In this 19th-century drama, a woman heads to the desolate wilderness of Kansas in order to shake disturbing memories.
Elizabeth Beck suffers a transformative emotional trauma—the man she deeply loves, Jameson Elders, abandons her on their wedding day. Utterly devastated, she answers an advertisement for a new teacher’s position in Misty Creek, a small town in Kansas, a long way from her native Columbus, Ohio. This search for meaning and emotional restoration in what turns out to be a “barren wasteland” is sensitively depicted by Vander Velden: “When she had left Columbus, what seemed an eternity ago, she felt confident she would find freedom from painful memories. A new life, new possibilities but this emptiness, a world devoid of hope could not be the answer she sought.” She’s astonished by the bleakness of the land and the “seemingly unending emptiness,” conditions that force a hard, “tenuous life” on its inhabitants.

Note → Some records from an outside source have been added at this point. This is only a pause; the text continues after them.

(** * NORD chat gateway: rate limiter, metrics window and streaming handlers

    A shallow embedding of the Python package [backend/app]:
    - [rate_limiter.py]  -> [Module RateLimiter]
    - [metrics.py]       -> [Module Metrics]
    - [config.py]        -> [Settings]
    - [schemas.py]       -> [Module Schemas]
    - [deps.py]          -> [Module Deps]
    - [main.py]          -> [Module Main]

    Conventions of the embedding.
    - Python [float] values are read as exact rationals ([Q]); equalities
      between computed floats are stated with [==].  Integers are [Z].
    - A Python function that may raise returns a [result]; the exceptions
      that occur in the package are the constructors of [exn].
    - Clock readings ([time.monotonic], [time.perf_counter]) are explicit
      arguments of the functions that read the clock.
    - The limiter and the collector are explicit states.  The handlers of
      [main.py] run in the state-and-exception monad [M] over a [World]
      that holds the cached limiter, the collector, the WebSocket of the
      connection and the trace of the actions performed so far (calls of
      the limiter, calls of the backend, events put on the wire).
    - What the backend and the client do is an input: the chunks a
      streaming call yields, the reply of a blocking call, the messages a
      WebSocket client sends.
    - JSON payloads are [value]s; a chunk is a [dict].  The framework's
      part is modelled where a handler depends on it: the order in which a
      route's dependencies, the validation of the body and the endpoint
      run, and the mapping of exceptions to responses. *)

From Stdlib Require Import ZArith QArith Qround Qminmax Lia Lqa.
From Stdlib Require Import Sorting.Sorted Sorting.Permutation.
From Corelib Require Import PrimFloat.
From stdpp Require Import gmap strings.

(** ** Python preliminaries *)

Inductive exn : Type :=
| ValueError (msg : string)
| TypeError (msg : string)
| IndexError
| ValidationError (msg : string)
| HTTPException (status_code : Z) (detail : string)
| WebSocketException (code : Z) (reason : string)
| WebSocketDisconnect
| OllamaServiceError (message : string) (status_code : Z).

Inductive result (A : Type) : Type :=
| Ok (a : A)
| Raise (e : exn).
Arguments Ok {A} a.
Arguments Raise {A} e.

Definition bind {A B : Type} (r : result A) (k : A -> result B) : result B :=
  match r with
  | Ok a => k a
  | Raise e => Raise e
  end.

Notation "'let*' x ':=' r 'in' k" := (bind r (fun x => k))
  (at level 10, x pattern, r at level 100, k at level 200).

(** [x < y] on floats. *)
Definition Qltb (x y : Q) : bool := negb (Qle_bool y x).

(** The builtin [min(a, b)]: the first argument unless the second is
    strictly smaller. *)
Definition py_min (a b : Q) : Q := if Qltb b a then b else a.

(** The builtin [max(a, b)]: the first argument unless the second is
    strictly greater. *)
Definition py_max (a b : Q) : Q := if Qltb a b then b else a.

(** ** rate_limiter.py *)

Module RateLimiter.

(** One entry of [self._buckets]: the dict [{"tokens": .., "timestamp": ..}]. *)
Record Bucket : Type := { tokens : Q; timestamp : Q }.
(** * CodepointWidthDetector_triegen: classification and trie population

    A shallow embedding of [src/types/CodepointWidthDetector_triegen.py]:
    the packed trie value, the per-character classification performed in the
    body of [main], the ctypes wrappers around the native code point trie,
    and the loop that fills the trie followed by the manual overrides. *)

From Stdlib Require Import Ascii.
From Stdlib.Strings Require Byte.
From stdpp Require Import base numbers list list_numbers strings pretty gmap.

Local Open Scope Z_scope.

(** ** Python exceptions and fallible computations *)

Inductive exn : Type :=
  | RuntimeError (msg : string)
  | AssertionError
  | AttributeError
  | TypeError
  | ValueError
  | ArgumentError.

Inductive result (A : Type) : Type :=
  | Ok (a : A)
  | Raise (e : exn).
Arguments Ok {A} a.
Arguments Raise {A} e.

#[global] Instance result_ret : MRet result := fun A a => Ok a.
#[global] Instance result_bind : MBind result := fun A B f m =>
  match m with
  | Ok a => f a
  | Raise e => Raise e
  end.

Definition raises {A} (m : result A) : Prop := exists e, m = Raise e.
Definition returns {A} (m : result A) : Prop := exists a, m = Ok a.

(** ** Python values read from the XML attributes *)

(** [Element.get] yields a [str] or [None]. *)
Abbreviation pystr := (option string).

(** [x == "lit"] for a value that may be [None]. *)
Definition py_eq (x : pystr) (lit : string) : bool :=
  match x with
  | Some s => String.eqb s lit
  | None => false
  end.
(** types.ts, [WorkerQueuePayload]; its [type] is always
    ["generate_image"]. *)
Module WorkerQueuePayload.
Inductive kind : Type := generate_image.
Record t : Type := mk { type : kind; draftId : jsstring; prompt : jsstring }.
End WorkerQueuePayload.

(** ** The aggregate (postDraft.ts) *)

(** [DraftClock]: [now()] reads the time, in whatever state the caller
    runs in.  A clock that hands out an invalid [Date] makes
    [now().toISOString()] throw on the spot, which is a [now] that throws. *)
Module DraftClock.
Record t (S : Type) : Type := mk { now : SE S Date.t }.
Arguments mk {S} now.
Arguments now {S} t.
End DraftClock.

Module PostDraft.

(** The class holds one private read-only field, [props]. *)
Record t : Type := mk { props : DraftProps.t }.

(** [input.hashtags?.map((tag) => tag.trim()).filter(Boolean)] *)
Definition normalizeHashtags (tags : option (list jsstring))
  : option (list jsstring) :=
  option_map (fun ts => List.filter truthy (List.map trim ts)) tags.

(** [hashtags && hashtags.length > 25] *)
Definition overLimit (hashtags : option (list jsstring)) : bool :=
  match hashtags with
  | Some ts => Nat.ltb 25 (List.length ts)
  | None => false
  end.

Definition themeMessage : jsstring := lit "theme must be a non-empty string".
Definition brandVoiceMessage : jsstring :=
  lit "brandVoice must be a non-empty string".
Definition hashtagsMessage : jsstring :=
  lit "hashtags must be 25 items or fewer".

(** The constructor call that ends [create]:
    [new PostDraft({ id: undefined, theme: trimmedTheme, .. })]. *)
Definition construct (input : DraftInput.t) (trimmedTheme trimmedVoice : jsstring)
  (hashtags : option (list jsstring)) (now : Date.t) : t :=
  mk {|
    DraftProps.id := None;
    DraftProps.theme := trimmedTheme;
    DraftProps.brandVoice := trimmedVoice;
    DraftProps.product :=
      Some (nullish (trim_opt (DraftInput.product input)) []);
    DraftProps.imagePrompt :=
      Some (nullish (trim_opt (DraftInput.imagePrompt input)) []);
    DraftProps.targetPersona :=
      Some (nullish (trim_opt (DraftInput.targetPersona input)) []);
    DraftProps.caption := trim_opt (DraftInput.caption input);
    DraftProps.hashtags := hashtags;
    DraftProps.altText := trim_opt (DraftInput.altText input);
    DraftProps.status := draft;
    DraftProps.createdAt := Date.toISOString now |}.
(** * PlainAPI: the document chunking and classification pipeline

    A shallow embedding of [src/core/utils.py], [src/data_ingestion/schemas.py]
    and [src/data_ingestion/document_processor.py], with the properties of the
    chunking pipeline proved against it.

    Conventions of the embedding:
    - a Python [str] is a [string]; its characters are the code points below
      256, so [ascii] is read as a code point, not as a UTF-8 byte;
    - a Python [int] is a [Z];
    - a Python [float] is a binary64 [float];
    - a [dict] with string keys is a [gmap string _];
    - a call either returns, raises (only [str(e)] of the exception is kept,
      as that is all the batch processor reads), or exhausts the fuel that
      bounds the iterations of a [while] loop. *)

From Stdlib Require Import ZArith NArith Ascii Floats Lia.
From Stdlib Require String.
From Stdlib Require Import DecimalString DecimalNat.
From stdpp Require Import base option list sorting strings gmap.

#[local] Open Scope Z_scope.

(** ** Outcomes of a call *)

Inductive result (A : Type) : Type :=
| Returned (a : A)
| Raised (exc : string)
| OutOfFuel.

Arguments Returned {A} a.
Arguments Raised {A} exc.
Arguments OutOfFuel {A}.

#[global] Instance result_ret : MRet result := λ A, Returned.
Definition set_storage (s : memStorage) (w : world) : world :=
  World (cells w) (files w) s (ext w).

Definition set_ext (e : Ext) (w : world) : world :=
  World (cells w) (files w) (storage w) e.

(** [func _efc(_efd int) (string, error)] *)
Definition _efc (_efd : nat) (e : Ext) : Ext * (string * option error) :=
  let _gfb := make _efd in
  let '(e', (drawn, _gd)) := rand_Read e (length _gfb) in
  match _gd with
  | Some err => (e', (EmptyString, Some err))
  | None => (e', (EncodeToString (copy _gfb drawn).1, None))
  end.

(** [func _eb(_eg string) string] *)
Definition _eb (_eg : string) (e : Ext) : Ext * string :=
  let '(e', (_bc, _)) := _efc 6 e in
  (e', _eg +:+ _bc).

(** [func (_da *memFile) Write(p []byte) (int, error)] *)
Definition Write (_da : loc) (p : list Byte.byte) (w : world)
    : option (world * (Z * option error)) :=
  f ← files w !! _da;
  c ← cells w !! _df f;
  content ← append (_fef c) p;
  let c1 := MemDataCell (_dfb c) content (_feg c) in
  let c2 := MemDataCell (_dfb c1) (_fef c1) (wrap64 (_feg c1 + Z.of_nat (length p))) in
  Some (set_cells (<[_df f := c2]> (cells w)) w, (Z.of_nat (length p), None)).

(** [func (_bf *memStorage) RemoveAll(dir string) error] *)
Definition RemoveAll (dir : string) (w : world) : world * option error :=
  let m := Map_Range (fun _bfd _gfd m => (Map_Delete _bfd m, true)) (_ac (storage w)) in
  (set_storage (MemStorage m) w, None).

(** [func (_a *memFile) Name() string] *)
Definition Name (_a : loc) (w : world) : option (world * string) :=
  f ← files w !! _a;
  c ← cells w !! _df f;
  Some (w, _dfb c).

(** [func (_eed *memStorage) TempDir(pattern string) (string, error)] *)
Definition TempDir (pattern : string) (w : world) : world * (string * option error) :=
  let '(e', name) := _eb pattern (ext w) in
  (set_ext e' w, (name, None)).

(** [func (_bg *memFile) Read(p []byte) (int, error)]; the first
    component of the result is the caller's buffer after the call. *)
Definition Read (_bg : loc) (p : list Byte.byte) (w : world)
    : option (world * (list Byte.byte * (Z * option error))) :=
  f ← files w !! _bg;
  c ← cells w !! _df f;
  let _ga := _gf f in
  let _fe := _feg c in
  let _cb := Z.of_nat (length p) in
  '(_cb, p1, beyond) ←
    (if bool_decide (_cb > _fe)
     then p1 ← slice p 0 _fe; Some (_fe, p1, drop (length p1) p)
     else Some (_cb, p, []));
  if bool_decide (_ga >= _fe) then Some (w, (p, (0, Some io_EOF)))
  else
    let _e := wrap64 (_ga + _cb) in
    let _e := if bool_decide (_e >= _fe) then _fe else _e in
    src ← slice (_fef c) _ga _e;
    let '(p1', _gfe) := copy p1 src in
    Some (set_files (<[_bg := MemFile (_df f) _e]> (files w)) w,
          (p1' ++ beyond, (_gfe, None))).
Lemma keeps_call {A} (r : result A) : keeps f (call r).
Proof. intros s. reflexivity. Qed.

Lemma keeps_modify (g : DomainTray -> DomainTray) :
  (forall s, f (g s) = f s) -> keeps f (modify g).
Proof. intros H s. apply H. Qed.

Lemma keeps_bind {A B} (m : M A) (k : A -> M B) :
  keeps f m -> (forall a, keeps f (k a)) -> keeps f (bind m k).
Proof.
  intros Hm Hk s. unfold bind. specialize (Hm s).
  destruct (m s) as [[a | e] s']; simpl in *.
  - rewrite Hk. exact Hm.
  - exact Hm.
Qed.

Lemma keeps_try_excepts {A} (m : M A) (clauses : list (exn * M A)) :
  keeps f m -> Forall (fun ch => keeps f (snd ch)) clauses ->
  keeps f (try_excepts m clauses).
Proof.
  intros Hm Hc s. unfold try_excepts. specialize (Hm s).
  destruct (m s) as [[a | e] s']; simpl in *; [exact Hm |].
  assert (Hf : match find_clause e clauses with
               | Some h => keeps f h
               | None => True
               end).
  { induction Hc as [| [c h] rest Hh _ IH]; simpl; [exact I |].
    destruct (issubclass e c); [exact Hh | exact IH]. }
  destruct (find_clause e clauses) as [h |]; simpl.
  - rewrite Hf. exact Hm.
  - exact Hm.
Qed.

Lemma keeps_try_except {A} (m : M A) (c : exn) (h : M A) :
  keeps f m -> keeps f h -> keeps f (try_except m c h).
Proof.
  intros Hm Hh. apply keeps_try_excepts; [exact Hm |].
  constructor; [exact Hh | constructor].
Qed.

Lemma keeps_for_each {A} (l : list A) (body : A -> M unit) :
  (forall x, keeps f (body x)) -> keeps f (for_each l body).
Proof.
  intros Hb. induction l as [| x rest IH]; simpl.
  - apply keeps_ret.
  - apply keeps_bind; [apply Hb | intros _; exact IH].
Qed.

Lemma keeps_on_item (k : string)
  (g : DomainTray -> DomainMenuItem -> result DomainMenuItem) :
  (forall s d, f (with_menu_items d s) = f s) -> keeps f (on_item k g).
Proof.
  intros H. unfold on_item. apply keeps_bind; [apply keeps_get |].
  intros s. destruct (dict_get (menu_items s) k).
  - apply keeps_bind; [apply keeps_call |].
    intros i. apply keeps_modify. intros s'. apply H.
  - apply keeps_ret.
Qed.

End Keeps.

(** Break a [keeps] goal down along the structure of the computation. *)
Ltac keeps_step :=
  match goal with
  | |- keeps _ (bind _ _) => apply keeps_bind
  | |- keeps _ (ret _) => apply keeps_ret
  | |- keeps _ (raise _) => apply keeps_raise
  | |- keeps _ get => apply keeps_get
  | |- keeps _ (call _) => apply keeps_call
  | |- keeps _ (try_except _ _ _) => apply keeps_try_except
  | |- keeps _ (for_each _ _) => apply keeps_for_each
  | |- keeps _ (on_item _ _) => apply keeps_on_item; intros; reflexivity
  | |- keeps _ (modify _) => apply keeps_modify; intros; reflexivity
  | |- keeps _ (if ?b then _ else _) => destruct b
  | |- keeps _ (match ?x with _ => _ end) => destruct x
  | |- forall _, _ => intro
  end.

Ltac keeps_auto := repeat keeps_step.

(** ** Lookups *)

Lemma domains_getitem_name (l : list VM) (n : string) (v : VM) :
  domains_getitem l n = Some v -> name v = n.
Proof.
  induction l as [| x rest IH]; simpl; [discriminate |].
  destruct (name x =? n) eqn:E.
  - intros H. injection H as <-. apply String.eqb_eq. exact E.
  - exact IH.
Qed.

Lemma dict_get_del {A} (d : list (string * A)) (k : string) :
  dict_get (dict_del d k) k = None.
Proof.
  induction d as [| [k' v] rest IH]; simpl; [reflexivity |].
  destruct (k' =? k) eqn:E; simpl; [exact IH |].
  rewrite E. exact IH.
Qed.

(** ** The add handler on a present identity *)

(** C10: invoked for an identity that is already a key of [menu_items], the
    add handler returns at once and leaves the whole tray, the menu and the
    identity-to-item mapping included, as it was, whatever the event kind. *)
Theorem add_domain_item_present (w : World) (event : option string)
  (vm_name : string) (s : DomainTray) :
  dict_contains (menu_items s) vm_name = true ->
  add_domain_item w event vm_name s = (Ok tt, s).
Proof.
  intros H. unfold add_domain_item.
  destruct (domains_getitem (domains w) vm_name) as [v |] eqn:E; [| reflexivity].
  apply domains_getitem_name in E. subst vm_name.
  unfold bind, get. rewrite H. reflexivity.
Qed.

Lemma add_domain_item_present_witness :
  dict_contains (menu_items tray_running) "work" = true
  /\ add_domain_item world_paused (Some "domain-paused") "work" tray_running
     = (Ok tt, tray_running).
Proof.
  split; [reflexivity |].
  apply (add_domain_item_present world_paused (Some "domain-paused") "work"
           tray_running).
  reflexivity.
Defined.

(** ** Removal *)

(** C7: removal never raises; removing an identity a second time changes
    nothing more, so twice leaves the tray (menu and mapping) as once does;
    and removing an identity that is not tracked changes nothing. *)
Theorem remove_domain_item_idempotent (vm_name : string) (s : DomainTray) :
  fst (remove_domain_item vm_name s) = Ok tt
  /\ remove_domain_item vm_name (snd (remove_domain_item vm_name s))
     = (Ok tt, snd (remove_domain_item vm_name s))
  /\ (dict_contains (menu_items s) vm_name = false ->
      remove_domain_item vm_name s = (Ok tt, s)).
Proof.
  unfold remove_domain_item, bind, get, dict_contains.
  destruct (dict_get (menu_items s) vm_name) as [item |] eqn:E; simpl.
  - split; [reflexivity |]. split; [| discriminate].
    rewrite dict_get_del. reflexivity.
  - rewrite E. repeat split; reflexivity.
Qed.

Lemma remove_domain_item_idempotent_witness :
  dict_contains (menu_items tray_running) "alpha" = false
  /\ remove_domain_item "alpha" tray_running = (Ok tt, tray_running).
Proof.
  split; [reflexivity |].
  apply (remove_domain_item_idempotent "alpha" tray_running).
  reflexivity.
Defined.

(** ** The all-paused notification *)

Lemma outstanding_from_app (n : nat) (l : list Effect) (e : Effect) :
  outstanding_from n (l ++ [e])
  = if is_paused_send e then S (outstanding_from n l)
    else if is_paused_withdraw e then 0
    else outstanding_from n l.
Proof.
  revert n. induction l as [| x rest IH]; intros n; simpl.
  - destruct (is_paused_send e); [reflexivity |].
    destruct (is_paused_withdraw e); reflexivity.
  - destruct (is_paused_send x); [apply IH |].
    destruct (is_paused_withdraw x); apply IH.
Qed.

Lemma outstanding_app (l : list Effect) (e : Effect) :
  outstanding (l ++ [e])
  = if is_paused_send e then S (outstanding l)
    else if is_paused_withdraw e then 0
    else outstanding l.
Proof. apply outstanding_from_app. Qed.

Lemma count_sends_app (l : list Effect) (e : Effect) :
  count_sends (l ++ [e])
  = if is_paused_send e then S (count_sends l) else count_sends l.
Proof.
  unfold count_sends. rewrite filter_app, length_app. simpl.
  destruct (is_paused_send e); simpl; lia.
Qed.

Lemma count_withdraws_app (l : list Effect) (e : Effect) :
  count_withdraws (l ++ [e])
  = if is_paused_withdraw e then S (count_withdraws l) else count_withdraws l.
Proof.
  unfold count_withdraws. rewrite filter_app, length_app. simpl.
  destruct (is_paused_withdraw e); simpl; lia.
Qed.

Lemma emit_paused_notification_eq (s : DomainTray) :
  emit_paused_notification s
  = (Ok tt,
     if pause_notification_out s then s
     else with_pause_notification_out true
            (with_log
               (fun l => l ++ [send_notification (Some "vms-paused")
                                 paused_notification]) s)).
Proof.
  unfold emit_paused_notification, bind, get.
  destruct (pause_notification_out s); reflexivity.
Qed.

But danger lurks even in the vast nothingness of her new environment—Elizabeth believes she is being spied on, even stalked, and discovers that five teachers before her left suddenly and without explanation. The author artfully juxtaposes the sullen wretchedness of Kansas’ prairies with the gloominess of Elizabeth’s broken heart. And an unlikely friendship she forges with local miller Matthew Sonnefelt—a “tall dusty man, a man of labor” who initially leaves her “repulsed”—is intelligently, delicately crafted. The story unfolds patiently, even languorously at times, but never slows to a tedious pace—Vander Velden’s precisely incisive prose and the plot’s simmering violence will keep readers reliably engrossed. This is a haunting story, quietly powerful and moving.
An emotionally profound exploration of heartbreak.